Est réaffirmé le principe qu’il n’y a pas de tutelle d’une collectivité territoriale sur une autre, ce qui aura lieu inévitablement mais dans le désordre au sein de la CTAP.
Les conséquences et les principes d’action
*** Affaiblissement des structures territoriales traditionnelles (notamment communes rurales) et de la démocratie locale au profit des regroupements, des métropoles et des préfets. Deux principes républicains doivent être rappelés : l’unité de la République qui implique que c’est au niveau national que se définit l’intérêt général (condamnation par voie de conséquence de l’expérimentation à conséquences législatives) ; le principe de libre administration des collectivités territoriales posé par l’article 72 de la constitution. Ajoutons-y un principe de subsidiarité démocratique qui doit se traduire par le renforcement des pouvoirs d’intervention des citoyens eux-mêmes. Cette situation et ces perspectives invitent à replacer la question de la réforme territoriale dans le cadre d’une réflexion sur les institutions.
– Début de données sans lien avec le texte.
(* ===== verification/XcClient.v ===== *)
(** * The client library: [xtcp_client.xc]

    Every function of the library is the program that it runs on the channel to
    the server.  [int]s travel as words ([out_int], [in_int]), the members of a
    connection as the words of its memory ([conn_words]). *)
From S2P Require Export Channel Xtcp.
Local Open Scope Z_scope.
Local Open Scope prog_scope.

(** ** Data on the channel *)

Definition out_int (x : Z) : prog unit := outuint (w32 x).
Definition in_int : prog Z := w <- inuint;; Done (s32 w).
(** [xtcp_ipaddr_t] in a loop, or byte by byte. *)
Definition out_ipaddr (a : u8x4) : prog unit := out_bytes [q0 a; q1 a; q2 a; q3 a].
Definition in_ipaddr : prog u8x4 := q0 <- inuchar;; q1 <- inuchar;; q2 <- inuchar;; q3 <- inuchar;; Done (U4 q0 q1 q2 q3).

(** Enumerations; no other value is ever sent. *)
Definition protocol_word (p : xtcp_protocol_t) : Z := match p with XTCP_PROTOCOL_TCP => 0 | XTCP_PROTOCOL_UDP => 1 end.
Definition word_protocol (w : Z) : xtcp_protocol_t := if w =? 0 then XTCP_PROTOCOL_TCP else XTCP_PROTOCOL_UDP.
Definition type_word (t : xtcp_connection_type_t) : Z := match t with XTCP_CLIENT_CONNECTION => 0 | XTCP_SERVER_CONNECTION => 1 end.
Definition word_type (w : Z) : xtcp_connection_type_t := if w =? 0 then XTCP_CLIENT_CONNECTION else XTCP_SERVER_CONNECTION.
Definition event_types : list xtcp_event_type_t :=
  [XTCP_NEW_CONNECTION; XTCP_RECV_DATA; XTCP_REQUEST_DATA; XTCP_SENT_DATA; XTCP_RESEND_DATA; XTCP_TIMED_OUT;
   XTCP_ABORTED; XTCP_CLOSED; XTCP_POLL; XTCP_IFUP; XTCP_IFDOWN; XTCP_ALREADY_HANDLED].
Definition event_word (ev : xtcp_event_type_t) : Z :=
  match ev with
  | XTCP_NEW_CONNECTION => 0 | XTCP_RECV_DATA => 1 | XTCP_REQUEST_DATA => 2 | XTCP_SENT_DATA => 3
  | XTCP_RESEND_DATA => 4 | XTCP_TIMED_OUT => 5 | XTCP_ABORTED => 6 | XTCP_CLOSED => 7 | XTCP_POLL => 8
  | XTCP_IFUP => 9 | XTCP_IFDOWN => 10 | XTCP_ALREADY_HANDLED => 11
  end.
Definition word_event (w : Z) : xtcp_event_type_t := nth (Z.to_nat w) event_types XTCP_ALREADY_HANDLED.

(** [(conn,unsigned int[])[i]], for the [sizeof(conn)>>2] words of a connection. *)
Definition conn_size : nat := 9.
Definition addr_word (a : u8x4) : Z := q0 a + 256 * q1 a + 65536 * q2 a + 16777216 * q3 a.
Definition word_addr (w : Z) : u8x4 := U4 (w mod 256) (w / 256 mod 256) (w / 65536 mod 256) (w / 16777216).
Definition conn_words (c : xtcp_connection_t) : list Z :=
  [w32 (id c); protocol_word (protocol c); type_word (connection_type c); event_word (event c); conn_appstate c;
   addr_word (remote_addr c); remote_port c; local_port c; conn_mss c].
Definition words_conn (l : list Z) : xtcp_connection_t :=
  XtcpConnection (s32 (nth 0 l 0)) (word_protocol (nth 1 l 0)) (word_type (nth 2 l 0)) (word_event (nth 3 l 0)) (nth 4 l 0)
    (word_addr (nth 5 l 0)) (nth 6 l 0) (nth 7 l 0) (nth 8 l 0).

(** ** Commands *)

Definition XTCP_CMD_TOKEN : Z := 128.
Definition XTCP_CMD_LISTEN : Z := 0.
Definition XTCP_CMD_UNLISTEN : Z := 1.
Definition XTCP_CMD_CONNECT : Z := 2.
Definition XTCP_CMD_BIND_LOCAL : Z := 3.
Definition XTCP_CMD_BIND_REMOTE : Z := 4.
Definition XTCP_CMD_INIT_SEND : Z := 5.
Definition XTCP_CMD_SET_APPSTATE : Z := 6.
Definition XTCP_CMD_CLOSE : Z := 7.
Definition XTCP_CMD_ABORT : Z := 8.
Definition XTCP_CMD_SET_POLL_INTERVAL : Z := 10.
Definition XTCP_CMD_JOIN_GROUP : Z := 11.
Definition XTCP_CMD_LEAVE_GROUP : Z := 12.
Definition XTCP_CMD_GET_MAC_ADDRESS : Z := 13.
Definition XTCP_CMD_GET_IPCONFIG : Z := 14.
Definition XTCP_CMD_ACK_RECV : Z := 15.
Definition XTCP_CMD_ACK_RECV_MODE : Z := 16.
Definition XTCP_CMD_PAUSE : Z := 17.
Definition XTCP_CMD_UNPAUSE : Z := 18.
Definition XTCP_CMD_ACCEPT_PARTIAL_ACK : Z := 20.

Definition send_cmd (cmd conn_id : Z) : prog unit :=
  outct XTCP_CMD_TOKEN;;;
  outct XS1_CT_PAUSE;;;
  chkct XS1_CT_END;;;
  chkct XS1_CT_END;;;
  outuint cmd;;;
  out_int conn_id;;;
  outct XS1_CT_END;;;
  chkct XS1_CT_END.

Definition xtcp_listen (port_number : Z) (p : xtcp_protocol_t) : prog unit :=
  send_cmd XTCP_CMD_LISTEN 0;;;
  master (out_int port_number;;; outuint (protocol_word p)).
Definition xtcp_unlisten (port_number : Z) : prog unit :=
  send_cmd XTCP_CMD_UNLISTEN 0;;;
  master (out_int port_number).
Definition xtcp_connect (port_number : Z) (ipaddr : u8x4) (p : xtcp_protocol_t) : prog unit :=
  send_cmd XTCP_CMD_CONNECT 0;;;
  master (out_int port_number;;; out_ipaddr ipaddr;;; outuint (protocol_word p)).
Definition xtcp_bind_local (conn_id port_number : Z) : prog unit :=
  send_cmd XTCP_CMD_BIND_LOCAL conn_id;;;
  master (out_int port_number).
Definition xtcp_bind_remote (conn_id : Z) (addr : u8x4) (port_number : Z) : prog unit :=
  send_cmd XTCP_CMD_BIND_REMOTE conn_id;;;
  master (out_ipaddr addr;;; out_int port_number).
Definition xtcp_init_send (conn_id : Z) : prog unit := send_cmd XTCP_CMD_INIT_SEND conn_id.
Definition xtcp_set_connection_appstate (conn_id appstate : Z) : prog unit :=
  send_cmd XTCP_CMD_SET_APPSTATE conn_id;;;
  master (outuint appstate).
Definition xtcp_close (conn_id : Z) : prog unit := send_cmd XTCP_CMD_CLOSE conn_id.
Definition xtcp_ack_recv (conn_id : Z) : prog unit := send_cmd XTCP_CMD_ACK_RECV conn_id.
Definition xtcp_ack_recv_mode (conn_id : Z) : prog unit := send_cmd XTCP_CMD_ACK_RECV_MODE conn_id.
Definition xtcp_abort (conn_id : Z) : prog unit := send_cmd XTCP_CMD_ABORT conn_id.
Definition xtcp_pause (conn_id : Z) : prog unit := send_cmd XTCP_CMD_PAUSE conn_id.
Definition xtcp_unpause (conn_id : Z) : prog unit := send_cmd XTCP_CMD_UNPAUSE conn_id.
Definition xtcp_set_poll_interval (conn_id poll_interval : Z) : prog unit :=
  send_cmd XTCP_CMD_SET_POLL_INTERVAL conn_id;;;
  master (out_int poll_interval).
Definition xtcp_join_multicast_group (addr : u8x4) : prog unit :=
  send_cmd XTCP_CMD_JOIN_GROUP 0;;;
  master (out_ipaddr addr).
Definition xtcp_leave_multicast_group (addr : u8x4) : prog unit :=
  send_cmd XTCP_CMD_LEAVE_GROUP 0;;;
  master (out_ipaddr addr).
Definition xtcp_accept_partial_ack (conn_id : Z) : prog unit := send_cmd XTCP_CMD_ACCEPT_PARTIAL_ACK conn_id.
(** Six inputs outside of a transaction. *)
Definition xtcp_get_mac_address : prog (list Z) :=
  send_cmd XTCP_CMD_GET_MAC_ADDRESS 0;;;
  m0 <- slave inuchar;; m1 <- slave inuchar;; m2 <- slave inuchar;;
  m3 <- slave inuchar;; m4 <- slave inuchar;; m5 <- slave inuchar;;
  Done [m0; m1; m2; m3; m4; m5].
Definition xtcp_get_ipconfig : prog (u8x4 * u8x4 * u8x4) :=
  send_cmd XTCP_CMD_GET_IPCONFIG 0;;;
  slave (ipaddr <- in_ipaddr;; netmask <- in_ipaddr;; gateway <- in_ipaddr;; Done (ipaddr, netmask, gateway)).

(** ** Events and data *)

Definition xtcp_event : prog xtcp_connection_t := l <- in_words conn_size;; Done (words_conn l).
Definition do_xtcp_event : prog xtcp_connection_t := slave xtcp_event.

(** The functions that receive give the array after them and the length. *)
Definition xtcp_recvi (data : list Z) (index : Z) : prog (list Z * Z) :=
  r <- slave (out_int 1;;; len <- in_int;; l <- in_bytes (Z.to_nat len);; Done (wrs index l data, len));;
  chkct XS1_CT_END;;;
  Done r.
Definition xtcp_recv (data : list Z) : prog (list Z * Z) := xtcp_recvi data 0.
Definition xtcp_recv_count (data : list Z) (count : Z) : prog (list Z * Z) :=
  r <- slave (out_int 1;;; len <- in_int;;
    let rxc := if count <? len then count else len in
    l <- in_bytes (Z.to_nat len);; Done (wrs 0 (firstn (Z.to_nat rxc) l) data, len));;
  chkct XS1_CT_END;;;
  Done r.
Definition xtcp_ignore_recv : prog unit :=
  slave (out_int 1;;; len <- in_int;; in_bytes (Z.to_nat len);;; Done tt).
(** [slave { tcp_svr <: 0; }] of xtcp_blocking_client.xc: not now. *)
Definition delay_recv : prog unit := slave (out_int 0).
Definition xtcp_sendi (data : list Z) (index len : Z) : prog unit :=
  slave (out_int len;;; out_bytes (rds data index (Z.to_nat len))).
Definition xtcp_send (data : list Z) (len : Z) : prog unit := xtcp_sendi data 0 len.
Definition xtcp_complete_send : prog unit := xtcp_send [] 0.

Definition xtcp_uint_to_ipaddr (i : Z) : u8x4 :=
  let ip0 := Z.land i 255 in
  let i := Z.shiftr i 8 in
  let ip1 := Z.land i 255 in
  let i := Z.shiftr i 8 in
  let ip2 := Z.land i 255 in
  let i := Z.shiftr i 8 in
  U4 ip0 ip1 ip2 (Z.land i 255).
2. Financements décentralisés et déconcentrés
Le financement public décentralisé
*** La réforme Sarkozy se traduisait par un important transfert financier des entreprises (presque toutes bénéficiaires) vers les ménages et une incertitude à terme sur le financement des collectivités territoriales (pas de compensation de la suppression de la taxe professionnelle). La réforme prévoyait la création d’une contribution économique territoriale se subdivisant en taxes sur les bases foncières (communes et intercommunalités) et sur le valeur ajoutée (départements et régions). La Cour des comptes a critiqué le non transfert des financements des compétences décentralisées ce qui pèse sur la satisfaction des besoins publics. Les collectivités territoriales assurent 73 % de l’investissement public et ne sont responsables que de 10 + de l’endettement. Les financements croisés ne représentent que 6 à 12 % des deux-tiers des financements spécifiques.
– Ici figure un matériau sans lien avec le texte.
(* ===== verification/NetExamples.v ===== *)
(** * Concrete runs of the components around the stack *)
From S2P Require Export UipExamples AutoIPLive Split Igmp.
Local Open Scope Z_scope.

(** ** A segment of 1000 bytes *)

Definition bulk : list Z := tcp_packet 80 (U4 0 0 0 100) zero4 TCP_ACK [] (replicate 1000 65).
Definition bulk_state : uip_state unit :=
  ((arrive bulk server) <| uip_len := 1054 |>) <| uip_appdata := 54 |>.

Lemma bulk_wf : uip_wf bulk_state.
Proof.
  unfold bulk_state. apply wf_set_appdata, wf_set_len; [|unfold u16; lia].
  apply arrive_wf; [vm_compute; reflexivity|apply server_wf].
Qed.
Lemma bulk_header : ip_header_ok bulk (40 + 1000) /\ rd8 bulk BUF.proto = UIP_PROTO_TCP.
Proof. vm_compute. split_and!; reflexivity. Qed.

Lemma uip_split_output_spec_witness :
  exists fs, (uip_split_output bulk_state []).2 = [] ++ fs /\ length fs = 2%nat /\
    delivers (segment bulk) (rds bulk 54 (Z.to_nat 1000)) fs.
Proof.
  apply (uip_split_output_spec bulk_state [] 1000 bulk_wf eq_refl (proj2 bulk_header) eq_refl
    (proj1 bulk_header)). split; discriminate.
Defined.

(** ** Multicast *)

(** A query for all groups, with the checksum a correct sender computes. *)
Definition query : list Z :=
  let b := wrs 38 [0x11; 100; 0; 0] (uip_buf (initial_state tt)) in
  wr16 40 (w16 (Z.lnot (uip_chksum b 38 8))) b.
Definition listener : igmp_state := igmp_join_group (U4 224 0 0 251) (igmp_init initial_igmp).

Lemma query_bytes : bytes query.
Proof. apply bytesb_bytes. vm_compute. reflexivity. Qed.
(** The query is valid on the wire. *)
Example query_valid : uip_chksum query 38 8 = 0xffff.
Proof. vm_compute. reflexivity. Qed.

Lemma igmp_in_inert_witness :
  igmp_in 0 listener ((initial_state tt) <| uip_buf := query |>)
  = (listener, ((initial_state tt) <| uip_buf := query |>) <| uip_len := 0 |>).
Proof. exact (igmp_in_inert 0 listener ((initial_state tt) <| uip_buf := query |>) query_bytes). Defined.

Lemma igmp_message_valid_witness :
  let report g := uip_buf (create_igmp_msg IGMP_MEMBERSHIP_REPORT g g initial_igmp (lan_host host_a 2 zero4)).2 in
  uip_chksum (report (U4 224 0 0 251)) IGMPBUF.msgtype 8 = 0xffff /\
  uip_chksum (report (U4 239 255 255 250)) IGMPBUF.msgtype 8 <> 0xffff.
Proof.
  assert (forall g, u8x4_ok g ->
    (uip_chksum (uip_buf (create_igmp_msg IGMP_MEMBERSHIP_REPORT g g initial_igmp (lan_host host_a 2 zero4)).2)
       IGMPBUF.msgtype 8 = 0xffff <-> 0x16 + word0 g + word1 g < 65536)) as H.
  { intros g Hg. assert (uip_wf (lan_host host_a 2 zero4)) as Hw
      by (apply lan_host_wf; [apply host_ok|unfold u8; lia]).
    assert (u8 IGMP_MEMBERSHIP_REPORT) as Ht by (unfold u8, IGMP_MEMBERSHIP_REPORT; lia).
    assert (u16 (igmp_ipid initial_igmp)) as Hi by (unfold u16; cbn; lia).
    apply (igmp_message_valid IGMP_MEMBERSHIP_REPORT g g initial_igmp (lan_host host_a 2 zero4)
      Hw Hg Hg Hi Ht). }
  split; rewrite H; try (unfold u8x4_ok, u8; cbn [q0 q1 q2 q3]; lia); unfold word0, word1; cbn [q0 q1 q2 q3]; lia.
Defined.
Les textes actuels ne prévoient aucun nouveau financement. Le gouvernement a annoncé une réduction des dotations aux collectivités territoriales de 4,5 milliards en 2014-2015. La part de l’État a beaucoup baissé en 10 ans dans le financement des prestations sociales au niveau départemental. Il est, en tout état de cause, difficulté de concilier le principe d’égalité et la libre administration des collectivités territoriales pose par l’article 72 de la constitution.En 2003, on avait prévu que les fonds propres devaient représenter une part « déterminante » des financement ; le conseil constitutionnel a imposé une part « importante ».Les départements jouent un rôle essentiel dans le service des prestations sociales (petite enfance, handicapés, RSA …). 3,5 millions de personnes en sont allocataires. À cet égard il existe de fortes inégalités entre départements. Péréquation (égalité difficile (libre administration). La part de l’État ne cesse de régresser.
Le financement public déconcentré
*** La LOLF et la RGPP (37 missions, 133 programmes, 620 actions, non remplacement d’un fonctionnaire sur deux partant à la retraite – 2007-2012) ont eu pour effet de réduire les financements déconcentrés.
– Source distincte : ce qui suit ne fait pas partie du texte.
(* ===== verification/ServerExamples.v ===== *)
(** * A host on a network with a DHCP server

    The whole program, initialised without a static address: its first frames,
    and the exchange with a server, computed. *)
From stdpp Require Import relations.
From S2P Require Export DhcpcRun ServerRun XtcpExamples.
Local Open Scope Z_scope.

(** A generator for the C library. *)
Definition demo_srand (seed : Z) : Z := seed.
Definition demo_rand (r : Z) : Z * Z := (r mod 32768, (r * 1103515245 + 12345) mod 2147483648).
Notation sstate := (uip_state (xtcp_env (server_state Z))).
#[local] Instance demo_dhcpc : DhcpcClient (xtcp_env (server_state Z)) := server_dhcpc demo_srand demo_rand.
#[local] Instance demo_dhcpc_wf : DhcpcClientWf (xtcp_env (server_state Z)).
Proof. apply server_dhcpc_wf. Qed.

Definition mac0 : list Z := [2; 0; 0; 17; 34; 51].
Definition env0 : xtcp_env (server_state Z) := initial_env 0.
Definition booted : sstate := Eval vm_compute in uip_server_init demo_srand demo_rand 2 None mac0 (initial_state env0).

Lemma booted_eq : booted = uip_server_init demo_srand demo_rand 2 None mac0 (initial_state env0).
Proof. vm_compute. reflexivity. Qed.
Lemma booted_wf : uip_wf booted.
Proof. apply uip_wfb_ok. vm_compute. reflexivity. Qed.

(** An ARP request for another host. *)
Definition arp_frame : list Z :=
  replicate 6 0xff ++ [2; 0; 0; 0; 0; 9] ++ [8; 6; 0; 1; 8; 0; 6; 4; 0; 1] ++ [2; 0; 0; 0; 0; 9] ++ [10; 0; 0; 9]
  ++ replicate 6 0 ++ [10; 0; 0; 7] ++ replicate 22 0.

Definition turn (clock : Z) (rx : mac_rx) (x : loop_timers * sstate) : loop_timers * sstate :=
  default x (server_loop demo_srand demo_rand rx clock x.1 x.2).
(** One turn after the link has come up, at 100 ms: the periodic timer starts
    the DHCP client. *)
Definition first_turn : loop_timers * sstate := Eval vm_compute in turn 100 (RxFrame arp_frame) (initial_timers 0, uip_linkup booted).

Lemma first_turn_eq :
  server_loop demo_srand demo_rand (RxFrame arp_frame) 100 (initial_timers 0) (uip_linkup booted) = Some (first_turn.1, first_turn.2).
Proof. vm_compute. reflexivity. Qed.

Example dhcp_started : pt (dhcpc (srv first_turn.2)) = PC_INITWAIT /\ d_state (dhcpc (srv first_turn.2)) = STATE_INITIAL.
Proof. vm_compute. auto. Qed.

(** ** The exchange, frame by frame *)

Definition dhcp_payload (type : Z) (addr : u8x4) (opts : list dhcp_option) : list Z :=
  [DHCP_REPLY; 1; 6; 0] ++ take 4 (skipn 2 mac0) ++ replicate 8 0 ++ addr_value addr ++ replicate 8 0
  ++ mac0 ++ replicate 202 0 ++ magic_cookie ++ encode ((DHCP_OPTION_MSG_TYPE, [type]) :: opts) ++ [DHCP_OPTION_END]
  ++ replicate 60 0.
Definition udp_frame (payload : list Z) : list Z :=
  let n := Z.of_nat (length payload) in
  let b := replicate 6 0xff ++ [2; 0; 0; 0; 0; 1; 8; 0] ++ [0x45; 0] ++ be16 (28 + n) ++ [0; 1; 0; 0; 64; 17; 0; 0]
    ++ [10; 0; 0; 1] ++ [255; 255; 255; 255] ++ be16 67 ++ be16 68 ++ be16 (8 + n) ++ [0; 0] ++ payload in
  wr16 BUF.ipchksum (w16 (Z.lnot (uip_ipchksum b))) b.

Definition server_ip : u8x4 := U4 10 0 0 1.
Definition given : u8x4 := U4 10 0 0 77.
Definition lease : list dhcp_option :=
  [(DHCP_OPTION_SERVER_ID, addr_value server_ip); (DHCP_OPTION_LEASE_TIME, [0; 0; 14; 16]);
   (DHCP_OPTION_SUBNET_MASK, [255; 255; 255; 0]); (DHCP_OPTION_ROUTER, addr_value server_ip)].
Definition offer : list Z := udp_frame (dhcp_payload DHCPOFFER given lease).
Definition acknowledge : list Z := udp_frame (dhcp_payload DHCPACK given lease).

Definition discovering : loop_timers * sstate := Eval vm_compute in turn 9000 RxNothing first_turn.
Definition offered : loop_timers * sstate := Eval vm_compute in turn 9010 (RxFrame offer) discovering.
Definition leased : loop_timers * sstate := Eval vm_compute in turn 9020 (RxFrame acknowledge) offered.


(** DISCOVER and REQUEST go out, the host gets the address and waits for half
    of the hour. *)
Example dhcp_lease :
  map (fun f => rds f.1 282 3) (out (srv leased.2)) =
    [[DHCP_OPTION_MSG_TYPE; 1; DHCPDISCOVER]; [DHCP_OPTION_MSG_TYPE; 1; DHCPREQUEST]] /\
  pt (dhcpc (srv leased.2)) = PC_BOUND /\ uip_hostaddr leased.2 = given /\ uip_ifstate (env leased.2) = 1 /\
  d_timer (dhcpc (srv leased.2)) = UipTimer 9020 1800000.
Proof. vm_compute. split_and!; reflexivity. Qed.

(** ** Witnesses *)

Lemma two_clients : (2 <= MAX_XTCP_CLIENTS)%nat.
Proof. unfold MAX_XTCP_CLIENTS. lia. Qed.

(** A host that has a lease, in the turn after, loses the link: both clients are
    told. *)
Definition settled : loop_timers * sstate := Eval vm_compute in turn 9030 RxNothing leased.
Lemma leased_config : config_of Leased settled.2.
Proof. vm_compute. auto. Qed.
Lemma leased_interface : interface_ok (env settled.2).
Proof.
  constructor; [vm_compute; lia|by right|reflexivity| |reflexivity].
  apply (forallb_Forall (fun x => (x =? -1) || (x =? 0) || (x =? 1))); [|vm_compute; reflexivity].
  intros x Hx. unfold is_flag. lia.
Qed.
Lemma config_refines_witness : config_of NoLink (uip_linkdown settled.2) /\
  pending_event (env (config_told (uip_linkdown settled.2))) !! 0%nat = Some (Some XTCP_IFDOWN).
Proof.
  destruct (config_refines demo_srand demo_rand Leased EvLinkdown settled.2 leased_config I leased_interface) as (Hc & _ & _ & Ht).
  split; [exact Hc|]. specialize (Ht 0%nat). cbv zeta in Ht. rewrite decide_True in Ht by (split; [vm_compute; lia|vm_compute; discriminate]).
  exact (proj1 Ht).
Defined.

(** A client of the leased host listens on port 80, and a segment arrives. *)
Definition listening : sstate := Eval vm_compute in
  (serve [Command 0 (CMD_LISTEN 80 XTCP_PROTOCOL_TCP)] leased.2) <| uip_hostaddr := host |>.
Definition syn_arrives : sstate := Eval vm_compute in (listening <| uip_buf := syn |>) <| uip_len := ip_length syn |>.
Lemma syn_arrives_wf : uip_wf syn_arrives.
Proof. apply uip_wfb_ok. vm_compute. reflexivity. Qed.
Definition syn_taken : sstate := Eval vm_compute in
  default syn_arrives (@uip_process _ (server_env demo_srand demo_rand) UIP_DATA syn_arrives).
Lemma syn_taken_eq : @uip_process _ (server_env demo_srand demo_rand) UIP_DATA syn_arrives = Some syn_taken.
Proof. vm_compute. reflexivity. Qed.
Lemma server_process_transitions_witness : transition rx_step (replicate 10 UIP_CLOSED) (UIP_SYN_RCVD :: replicate 9 UIP_CLOSED).
Proof. exact (server_process_transitions demo_srand demo_rand UIP_DATA syn_arrives syn_taken syn_arrives_wf syn_taken_eq). Defined.
Lemma server_process_packet_witness : uip_len syn_taken = 44 /\ (uip_len syn_taken = 0 \/
  ip_header_ok (uip_buf syn_taken) (uip_len syn_taken) \/
  (is_arrival UIP_DATA = true /\ unaddressed_echo syn_arrives /\ ip_fields_ok (uip_buf syn_taken) (uip_len syn_taken) /\
   uip_ipchksum (uip_buf syn_taken) <> 0xffff)).
Proof.
  split; [vm_compute; reflexivity|].
  apply (server_process_packet demo_srand demo_rand UIP_DATA syn_arrives syn_taken syn_arrives_wf); [discriminate|exact syn_taken_eq].
Defined.

(** The client waits for an offer, and a callback delivers one. *)
Definition client : dhcpc_state := Eval vm_compute in dhcpc (srv discovering.2).
Definition delivered_payload (p : list Z) (s : sstate) : sstate :=
  (((mem (wrs 42 p) s) <| uip_appdata := UDP_DATA |>) <| uip_sappdata := UDP_DATA |>)
    <| uip_len := Z.of_nat (length p) |> <| uip_flags := UIP_NEWDATA |>.
Definition with_offer : sstate := Eval vm_compute in delivered_payload (dhcp_payload DHCPOFFER given lease) discovering.2.
Definition with_ack : sstate := Eval vm_compute in delivered_payload (dhcp_payload DHCPACK given lease) offered.2.

Lemma client_is_ok : client_ok client.
Proof.
  constructor; [reflexivity|split; [reflexivity|apply bytesb_bytes; reflexivity]..|].
  constructor; try (unfold u32, u16; cbn; lia); unfold u8x4_ok, u8; cbn; lia.
Qed.
Lemma with_offer_state : callback_state with_offer.
Proof. constructor; [apply uip_wfb_ok; vm_compute; reflexivity|reflexivity|reflexivity]. Qed.
Lemma lease_options_ok t : Forall option_ok ((DHCP_OPTION_MSG_TYPE, [t]) :: lease).
Proof. repeat constructor; cbn; try lia; discriminate. Qed.
Lemma offer_reply : dhcp_reply client UDP_DATA (uip_len with_offer) (uip_buf with_offer) given
  ((DHCP_OPTION_MSG_TYPE, [DHCPOFFER]) :: lease).
Proof. constructor; [vm_compute; reflexivity..|apply lease_options_ok|vm_compute; reflexivity]. Qed.

Lemma dhcp_exchange_witness : exists d2 s2, handle_dhcp client with_offer = (d2, s2) /\ pt d2 = PC_REQUEST.
Proof.
  destruct (dhcp_exchange client with_offer given ((DHCP_OPTION_MSG_TYPE, [DHCPOFFER]) :: lease) eq_refl client_is_ok
    with_offer_state eq_refl offer_reply eq_refl) as (d2 & s2 & Hh & Hp & _).
  exists d2, s2. exact (conj Hh Hp).
Defined.

Definition tired : dhcpc_state := Eval vm_compute in (goto_init client discovering.2).1.
Definition much_later : sstate := Eval vm_compute in
  (upd_env (fun e => e <| now := 10000 |>) discovering.2) <| uip_flags := UIP_POLL |>.
Lemma tired_unanswered : unanswered 0 tired.
Proof. exact (unanswered_first client discovering.2). Qed.
Lemma dhcp_backoff_witness : interval (d_timer tired) = 1000.
Proof. exact (proj1 (proj2 (dhcp_backoff 0 tired much_later tired_unanswered eq_refl eq_refl))). Defined.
La Modernisation de l’action publique (MAP) prend la suite de la RGPP. Pour le moment c’est une coquille vide avec comme objectifs : la réforme de l’État, la réduction de la dépense publique, la motivation des agents, la simplification des relations avec les usagers ; on y inclut des évènements (challenge des administrations 2020). Le premier « projet de loi », a été déposé au Sénat, sous l’intitulé de « modernisation de l’action publique territoriale et de l’affirmation des métropoles ». Le CIMAP du 2 avril a enjoint à tous les ministères d’élaborer leurs programmes de MAP
Conséquences et principes d’action
*** Les services publics étaient atteints par la combinaison des restrictions financières déconcentrées et décentralisées et les réformes structurelles prévues.
La réduction des financements décentralisés et déconcentrés aura pour conséquences : l’affaiblissement des service publics, l’accaparement des plus rentables par le privé, la réduction des effectifs titulaires, le recrutement de contractuels, le clientélisme et la corruption. Une réforme des finances des collectivités territoriales est nécessaire ; elle doit assurer à travers des mécanismes de péréquations verticale et horizontale une véritable solidarité des collectivités territoriales pour qu’elles puissent jouer pleinement leur rôle essentiel dans le fonctionnement démocratique du pays. Il ressort de ce qui précède que cela implique aussi une réhabilitation de la rationalité dans la conduite des affaires publiques, une remise en cause de la dérive managériale qui marque parfois la conduite de certains élus et du vocabulaire associé. Plus généralement, on doit évoquer aussi le rôle du secteur public industriel et financier et la question de la propriété publique (pôle public, nationalisations, appropriation sociale).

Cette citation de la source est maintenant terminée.